Deep Connections Between Data-Driven Methods and the Behavior & Stability of Turbulent Flows

Elizabeth Carlson
University of Victoria

One of the challenges of the accurate simulation of turbulent flows is that initial data is often incomplete, which is a significant difficulty when modeling chaotic systems whose solutions are very sensitive to the choice of initial conditions. If one instead has snapshots of a system, i.e. data, one can make a more educated guess at the true state by incorporating the data via data assimilation. Many of the most popular data assimilation methods were developed for general physical systems, not just turbulent flows or chaotic systems. However, in the context of fluids, data assimilation works better than would be anticipated for a general physical system. In particular, turbulent fluid flows have been proven to have the property that, given enough perfect observations, one can recover the full state irrespective of the choice of initial condition. This property is surprisingly unique to turbulent fluid flows, a consequence of their finite dimensionality.
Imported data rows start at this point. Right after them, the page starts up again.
(* ===== verification/Fitz.v ===== *)
(** * What the widget asks of PyMuPDF

    The program calls five things of the [fitz] module: [fitz.open], the
    [page_count] attribute, the truth value of a document (the [if self.doc]
    tests), [load_page] and [get_pixmap] with a [fitz.Matrix].  They are not
    code of the repository, so they are an interface here: the class [Fitz]
    gives their types, the class [FitzLaws] what PyMuPDF documents about
    them, [PixmapLaws] the shape of the pixel buffers it returns, and the
    widget's theorems are proved for every instance.  The instances
    [toy_fitz], [clean_fitz] and [limited_fitz] at the end are small
    executable engines for concrete runs.

    The answers of the engine are functions of their arguments: the same
    path opens the same document and the same page renders the same image
    at the same scale, so a file that changes on disk while the program
    runs is outside the model. *)

From Stdlib Require Import Floats ZArith String List Bool Lia.
From S2P Require Import Prelude.
Import ListNotations.

Local Open Scope Z_scope.

(** ** Values *)

(** [fitz.Matrix]: the six coefficients. *)
Record Matrix : Type := mkMatrix {
  mat_a : float;
  mat_b : float;
  mat_c : float;
  mat_d : float;
  mat_e : float;
  mat_f : float
}.

(** [fitz.Matrix(sx, sy)]: the scaling matrix. *)
Definition Matrix_scale (sx sy : float) : Matrix :=
  mkMatrix sx 0%float 0%float sy 0%float 0%float.

(** [fitz.Pixmap], as far as the widget reads it. *)
Record Pixmap : Type := mkPixmap {
  pix_samples : list Byte.byte;
  pix_width : Z;
  pix_height : Z;
  pix_stride : Z
}.

(** ** The interface *)

Class Fitz : Type := {
  Document : Type;
  Page : Type;
  (** [fitz.open(path)] *)
  fitz_open : string -> res Document;
  (** [doc.page_count] *)
  doc_page_count : Document -> Z;
  (** [bool(doc)] *)
  doc_bool : Document -> bool;
  (** [doc.load_page(n)] *)
  load_page : Document -> Z -> res Page;
  (** [page.get_pixmap(matrix=m)] *)
  get_pixmap : Page -> Matrix -> res Pixmap
}.

(** What PyMuPDF documents: a page count is not negative; [Document] has a
    [__len__], the page count, and no [__bool__], so a document with no page
    is false; [load_page] accepts every index below the page count. *)
Class FitzLaws (F : Fitz) : Prop := {
  page_count_nonneg : forall d : Document, 0 <= doc_page_count d;
  doc_bool_len : forall d : Document, doc_bool d = negb (doc_page_count d =? 0);
  load_page_in_range : forall (d : Document) (n : Z),
    0 <= n < doc_page_count d -> is_ok (load_page d n) = true
}.

(** An engine that renders every page at every scale.  This is an
    idealisation: a real engine refuses an image that is too large, so it
    holds of no engine at the scales the zoom can reach.  The theorems
    that assume it say what the widget does as long as the engine renders;
    [RendersUpTo] of [Program] is the assumption with a limit. *)
Class RenderTotal (F : Fitz) : Prop := {
  get_pixmap_ok : forall (p : Page) (m : Matrix), is_ok (get_pixmap p m) = true
}.

(** The pixel buffer [get_pixmap] returns when it is called as the widget
    calls it, with a matrix only: RGB without alpha, three bytes a pixel,
    rows without padding. *)
Definition pixmap_wf (pix : Pixmap) : Prop :=
  0 <= pix_width pix /\ 0 <= pix_height pix /\
  pix_stride pix = 3 * pix_width pix /\
  Z.of_nat (length (pix_samples pix)) = pix_stride pix * pix_height pix.

Class PixmapLaws (F : Fitz) : Prop := {
  get_pixmap_wf : forall (p : Page) (m : Matrix) (pix : Pixmap),
    get_pixmap p m = Ok pix -> pixmap_wf pix
}.

(** [self.doc] as a condition: [None] is false. *)
Definition doc_truthy {F : Fitz} (d : option Document) : bool :=
  match d with
  | None => false
  | Some d => doc_bool d
  end.

Section Laws.
Context {F : Fitz} {L : FitzLaws F}.

Lemma doc_bool_pos (d : Document) : doc_bool d = true <-> 0 < doc_page_count d.
Proof.
  rewrite doc_bool_len, negb_true_iff, Z.eqb_neq.
  pose proof (page_count_nonneg d). lia.
Qed.

Lemma load_page_returns (d : Document) (n : Z) :
  0 <= n < doc_page_count d -> exists p, load_page d n = Ok p.
Proof.
  intros H. apply load_page_in_range in H.
  destruct (load_page d n) as [p | e]; [eauto | discriminate].
Qed.

End Laws.

(** ** A small engine

    Documents are lists of pages; a page is its size in points, or damaged.
    The file system is fixed.  A pixmap has the scaled size, rounded down,
    three bytes per pixel, and is refused when the scale is not a positive
    finite number or the image has more than [toy_max_pixels] pixels. *)

Record ToyDoc : Type := mkToyDoc { toy_pages : list (option (Z * Z)) }.

Definition toy_three : ToyDoc := mkToyDoc [Some (4, 6); Some (4, 6); Some (6, 4)].
Definition toy_torn : ToyDoc := mkToyDoc [None; Some (4, 6)].
Definition toy_empty : ToyDoc := mkToyDoc [].

Definition toy_files : list (string * ToyDoc) :=
  [ ("three.pdf"%string, toy_three);
    ("one.pdf"%string, mkToyDoc [Some (2, 2)]);
    ("empty.pdf"%string, toy_empty);
    ("torn.pdf"%string, toy_torn) ].

Definition toy_open (path : string) : res ToyDoc :=
  match find (fun f => String.eqb (fst f) path) toy_files with
  | Some f => Ok (snd f)
  | None => Raise (Exception ("no such file: '" ++ path ++ "'"))
  end.

Definition toy_load_page (d : ToyDoc) (n : Z) : res (Z * Z) :=
  if (0 <=? n) && (n <? Z.of_nat (length (toy_pages d))) then
    match nth_error (toy_pages d) (Z.to_nat n) with
    | Some (Some p) => Ok p
    | _ => Raise (Exception "cannot load page")
    end
  else Raise (Exception "page not in document").

(** The integer part of [z * n], for a positive finite [z]. *)
Definition toy_scale (z : float) (n : Z) : option Z :=
  match Prim2SF z with
  | S754_finite false m e => Some (Z.shiftl (Zpos m * Z.max 0 n) e)
  | _ => None
  end.

Definition toy_max_pixels : Z := 4096.

Definition toy_get_pixmap (p : Z * Z) (m : Matrix) : res Pixmap :=
  match toy_scale (mat_a m) (fst p), toy_scale (mat_d m) (snd p) with
  | Some w, Some h =>
      if w * h <=? toy_max_pixels then
        Ok (mkPixmap (repeat Byte.x00 (Z.to_nat (3 * w * h))) w h (3 * w))
      else Raise (Exception "cannot allocate pixmap")
  | _, _ => Raise (Exception "bad matrix")
  end.

Definition toy_fitz : Fitz := {|
  Document := ToyDoc;
  Page := Z * Z;
  fitz_open := toy_open;
  doc_page_count d := Z.of_nat (length (toy_pages d));
  doc_bool d := negb (Z.of_nat (length (toy_pages d)) =? 0);
  load_page := toy_load_page;
  get_pixmap := toy_get_pixmap
|}.

(** ** A well-behaved engine

    No damaged page and no refused pixmap: the engine the laws describe. *)

Definition clean_three : list (Z * Z) := [(4, 6); (4, 6); (6, 4)].

Definition clean_files : list (string * list (Z * Z)) :=
  [ ("three.pdf"%string, clean_three);
    ("one.pdf"%string, [(2, 2)]);
    ("empty.pdf"%string, []) ].

Definition clean_open (path : string) : res (list (Z * Z)) :=
  match find (fun f => String.eqb (fst f) path) clean_files with
  | Some f => Ok (snd f)
  | None => Raise (Exception ("no such file: '" ++ path ++ "'"))
  end.

Definition clean_load_page (d : list (Z * Z)) (n : Z) : res (Z * Z) :=
  match nth_error d (Z.to_nat n) with
  | Some p => if 0 <=? n then Ok p else Raise (Exception "page not in document")
  | None => Raise (Exception "page not in document")
  end.

Definition clean_get_pixmap (p : Z * Z) (m : Matrix) : res Pixmap :=
  let w := match toy_scale (mat_a m) (fst p) with Some w => w | None => 0 end in
  let h := match toy_scale (mat_d m) (snd p) with Some h => h | None => 0 end in
  Ok (mkPixmap (repeat Byte.x00 (Z.to_nat (3 * w * h))) w h (3 * w)).

Definition clean_fitz : Fitz := {|
  Document := list (Z * Z);
  Page := Z * Z;
  fitz_open := clean_open;
  doc_page_count d := Z.of_nat (length d);
  doc_bool d := negb (Z.of_nat (length d) =? 0);
  load_page := clean_load_page;
  get_pixmap := clean_get_pixmap
|}.

Lemma clean_fitz_laws : FitzLaws clean_fitz.
Proof.
  split; cbn.
  - intros d. lia.
  - reflexivity.
  - intros d n H. unfold clean_load_page.
    destruct (nth_error d (Z.to_nat n)) as [p |] eqn:E.
    + destruct (Z.leb_spec 0 n); [reflexivity | lia].
    + apply nth_error_None in E. lia.
Qed.

Lemma clean_fitz_total : RenderTotal clean_fitz.
Proof. split. reflexivity. Qed.

(** ** An engine with a limit

    The documents of the well-behaved engine and the pixmaps of the small
    one: every page loads, and an image of more than [toy_max_pixels]
    pixels is refused. *)

Definition limited_fitz : Fitz := {|
  Document := list (Z * Z);
  Page := Z * Z;
  fitz_open := clean_open;
  doc_page_count d := Z.of_nat (length d);
  doc_bool d := negb (Z.of_nat (length d) =? 0);
  load_page := clean_load_page;
  get_pixmap := toy_get_pixmap
|}.

Lemma limited_fitz_laws : FitzLaws limited_fitz.
Proof.
  split.
  - exact (@page_count_nonneg clean_fitz clean_fitz_laws).
  - exact (@doc_bool_len clean_fitz clean_fitz_laws).
  - exact (@load_page_in_range clean_fitz clean_fitz_laws).
Qed.

(** ** The buffers of the engines *)

Lemma toy_scale_nonneg (z : float) (n w : Z) : toy_scale z n = Some w -> 0 <= w.
Proof.
  unfold toy_scale. destruct (Prim2SF z) as [| | | [|] m e]; try discriminate.
  intros [= <-]. apply Z.shiftl_nonneg.
  change (0 <= Z.pos m * Z.max 0 n). apply Z.mul_nonneg_nonneg; lia.
Qed.

Lemma blank_pixmap_wf (w h : Z) :
  0 <= w -> 0 <= h ->
  pixmap_wf (mkPixmap (repeat Byte.x00 (Z.to_nat (3 * w * h))) w h (3 * w)).
Proof.
  intros Hw Hh. unfold pixmap_wf. cbn [pix_width pix_height pix_stride pix_samples].
  rewrite repeat_length, Z2Nat.id by nia. repeat split; lia.
Qed.

Lemma toy_fitz_pixmaps : PixmapLaws toy_fitz.
Proof.
  split. cbn. intros p m pix. unfold toy_get_pixmap.
  destruct (toy_scale (mat_a m) (fst p)) as [w |] eqn:Ew; [| discriminate].
  destruct (toy_scale (mat_d m) (snd p)) as [h |] eqn:Eh; [| discriminate].
  destruct (w * h <=? toy_max_pixels); [| discriminate].
  intros [= <-]. apply blank_pixmap_wf; eauto using toy_scale_nonneg.
Qed.

Lemma clean_fitz_pixmaps : PixmapLaws clean_fitz.
Proof.
  split. cbn. intros p m pix. unfold clean_get_pixmap. intros [= <-].
  apply blank_pixmap_wf;
    match goal with
    | |- 0 <= match toy_scale ?z ?n with _ => _ end =>
        destruct (toy_scale z n) eqn:E; [eapply toy_scale_nonneg, E | lia]
    end.
Qed.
In this presentation, we will discuss the continuous data assimilation algorithm that was used to prove the convergence in the original, perfect data setting, present various robustness results of the continuous data assimilation algorithm, and discuss how continuous data assimilation can be used to identify and correct model error. Moreover, we will highlight the efforts of our other current research into long-standing problems in the stability of fluid flows (a very interesting problem that has proven, as expected, very challenging), and how we have discovered some very interesting connections to our data assimilation research.